- What is needed
Once the line with "Fixpoint includes (sub" is found in the entries below, print it and each following line exactly, stopping after the line with "Definition go : LanguageSpec"; print nothing else.

Data entries
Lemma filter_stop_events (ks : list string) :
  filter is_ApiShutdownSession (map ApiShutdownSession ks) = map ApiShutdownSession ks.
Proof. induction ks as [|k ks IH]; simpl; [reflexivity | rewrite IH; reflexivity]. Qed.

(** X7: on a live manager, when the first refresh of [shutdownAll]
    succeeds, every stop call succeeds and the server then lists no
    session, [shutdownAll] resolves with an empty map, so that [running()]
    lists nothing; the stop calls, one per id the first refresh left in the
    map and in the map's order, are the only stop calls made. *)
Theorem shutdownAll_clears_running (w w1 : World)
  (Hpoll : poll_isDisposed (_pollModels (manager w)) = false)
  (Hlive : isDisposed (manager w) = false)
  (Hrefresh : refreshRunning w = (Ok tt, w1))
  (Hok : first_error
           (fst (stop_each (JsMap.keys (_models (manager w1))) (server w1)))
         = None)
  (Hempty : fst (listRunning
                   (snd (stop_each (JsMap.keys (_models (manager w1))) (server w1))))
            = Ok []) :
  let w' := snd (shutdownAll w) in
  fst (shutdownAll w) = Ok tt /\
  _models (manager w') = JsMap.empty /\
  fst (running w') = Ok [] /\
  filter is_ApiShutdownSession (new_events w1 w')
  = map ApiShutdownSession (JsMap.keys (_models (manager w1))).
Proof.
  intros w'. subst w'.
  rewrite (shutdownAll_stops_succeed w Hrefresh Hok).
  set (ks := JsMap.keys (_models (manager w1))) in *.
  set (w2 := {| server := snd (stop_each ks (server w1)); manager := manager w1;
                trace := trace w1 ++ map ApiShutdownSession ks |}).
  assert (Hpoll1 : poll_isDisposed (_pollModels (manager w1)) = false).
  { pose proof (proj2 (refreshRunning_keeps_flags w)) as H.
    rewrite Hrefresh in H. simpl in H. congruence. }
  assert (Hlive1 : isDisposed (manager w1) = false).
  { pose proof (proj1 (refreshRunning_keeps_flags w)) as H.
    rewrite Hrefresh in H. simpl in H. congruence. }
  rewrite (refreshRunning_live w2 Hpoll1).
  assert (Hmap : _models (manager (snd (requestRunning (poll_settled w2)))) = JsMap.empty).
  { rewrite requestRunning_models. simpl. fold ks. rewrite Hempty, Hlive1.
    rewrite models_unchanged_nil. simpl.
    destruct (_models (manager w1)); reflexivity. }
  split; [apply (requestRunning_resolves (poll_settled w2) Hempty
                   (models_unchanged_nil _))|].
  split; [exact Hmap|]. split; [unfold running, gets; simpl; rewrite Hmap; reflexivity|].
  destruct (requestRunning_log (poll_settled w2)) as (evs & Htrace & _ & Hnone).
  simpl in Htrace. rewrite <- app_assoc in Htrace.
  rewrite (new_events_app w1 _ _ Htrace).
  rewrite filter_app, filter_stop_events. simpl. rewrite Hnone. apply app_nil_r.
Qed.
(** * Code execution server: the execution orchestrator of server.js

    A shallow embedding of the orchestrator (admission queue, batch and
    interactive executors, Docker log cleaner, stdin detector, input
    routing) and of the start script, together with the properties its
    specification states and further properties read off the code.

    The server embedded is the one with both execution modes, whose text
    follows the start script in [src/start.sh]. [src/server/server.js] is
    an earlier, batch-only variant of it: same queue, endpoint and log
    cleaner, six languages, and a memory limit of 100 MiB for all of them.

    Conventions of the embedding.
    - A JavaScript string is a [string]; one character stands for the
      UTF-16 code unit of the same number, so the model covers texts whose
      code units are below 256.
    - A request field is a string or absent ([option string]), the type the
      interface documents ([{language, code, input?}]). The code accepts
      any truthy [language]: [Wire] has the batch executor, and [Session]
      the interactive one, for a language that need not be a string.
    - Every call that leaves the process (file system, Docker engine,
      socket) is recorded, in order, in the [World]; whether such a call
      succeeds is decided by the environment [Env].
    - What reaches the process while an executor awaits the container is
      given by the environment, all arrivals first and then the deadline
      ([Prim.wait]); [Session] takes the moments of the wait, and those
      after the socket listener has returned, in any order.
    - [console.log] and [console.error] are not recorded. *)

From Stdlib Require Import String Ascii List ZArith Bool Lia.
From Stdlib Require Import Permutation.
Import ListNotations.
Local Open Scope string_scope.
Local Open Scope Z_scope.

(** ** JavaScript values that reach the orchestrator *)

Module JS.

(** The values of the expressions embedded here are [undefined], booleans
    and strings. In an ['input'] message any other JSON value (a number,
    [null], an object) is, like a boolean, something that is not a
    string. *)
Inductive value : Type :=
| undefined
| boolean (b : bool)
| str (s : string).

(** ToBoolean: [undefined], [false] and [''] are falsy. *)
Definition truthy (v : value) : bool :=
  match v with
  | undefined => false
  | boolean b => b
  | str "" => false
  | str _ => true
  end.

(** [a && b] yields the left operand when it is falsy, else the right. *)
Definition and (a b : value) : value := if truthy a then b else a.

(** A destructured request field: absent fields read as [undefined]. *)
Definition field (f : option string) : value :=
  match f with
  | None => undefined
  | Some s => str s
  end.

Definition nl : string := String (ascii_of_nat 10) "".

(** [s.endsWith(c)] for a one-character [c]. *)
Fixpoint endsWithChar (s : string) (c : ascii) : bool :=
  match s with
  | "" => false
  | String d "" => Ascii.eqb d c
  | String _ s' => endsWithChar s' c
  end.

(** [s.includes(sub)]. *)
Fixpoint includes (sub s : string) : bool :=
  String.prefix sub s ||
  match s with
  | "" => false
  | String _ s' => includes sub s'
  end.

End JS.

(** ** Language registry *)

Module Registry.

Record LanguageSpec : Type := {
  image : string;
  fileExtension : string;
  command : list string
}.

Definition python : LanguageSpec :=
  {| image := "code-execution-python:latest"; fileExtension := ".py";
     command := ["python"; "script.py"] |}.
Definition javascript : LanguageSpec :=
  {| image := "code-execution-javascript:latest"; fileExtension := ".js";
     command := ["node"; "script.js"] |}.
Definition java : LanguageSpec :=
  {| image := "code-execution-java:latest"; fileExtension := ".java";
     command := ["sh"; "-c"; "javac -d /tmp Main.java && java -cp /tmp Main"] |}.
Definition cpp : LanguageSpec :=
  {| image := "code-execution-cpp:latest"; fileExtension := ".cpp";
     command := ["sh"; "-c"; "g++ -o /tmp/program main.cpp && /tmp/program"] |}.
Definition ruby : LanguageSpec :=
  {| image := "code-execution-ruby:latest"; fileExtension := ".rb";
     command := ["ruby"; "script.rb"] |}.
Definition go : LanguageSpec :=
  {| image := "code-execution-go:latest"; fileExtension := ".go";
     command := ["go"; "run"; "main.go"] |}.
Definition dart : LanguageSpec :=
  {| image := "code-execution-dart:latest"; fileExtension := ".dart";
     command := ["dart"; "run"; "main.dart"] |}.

- Answer area
Fixpoint includes (sub s : string) : bool :=
  String.prefix sub s ||
  match s with
  | "" => false
  | String _ s' => includes sub s'
  end.

End JS.

(** ** Language registry *)

Module Registry.

Record LanguageSpec : Type := {
  image : string;
  fileExtension : string;
  command : list string
}.

Definition python : LanguageSpec :=
  {| image := "code-execution-python:latest"; fileExtension := ".py";
     command := ["python"; "script.py"] |}.
Definition javascript : LanguageSpec :=
  {| image := "code-execution-javascript:latest"; fileExtension := ".js";
     command := ["node"; "script.js"] |}.
Definition java : LanguageSpec :=
  {| image := "code-execution-java:latest"; fileExtension := ".java";
     command := ["sh"; "-c"; "javac -d /tmp Main.java && java -cp /tmp Main"] |}.
Definition cpp : LanguageSpec :=
  {| image := "code-execution-cpp:latest"; fileExtension := ".cpp";
     command := ["sh"; "-c"; "g++ -o /tmp/program main.cpp && /tmp/program"] |}.
Definition ruby : LanguageSpec :=
  {| image := "code-execution-ruby:latest"; fileExtension := ".rb";
     command := ["ruby"; "script.rb"] |}.
Definition go : LanguageSpec :=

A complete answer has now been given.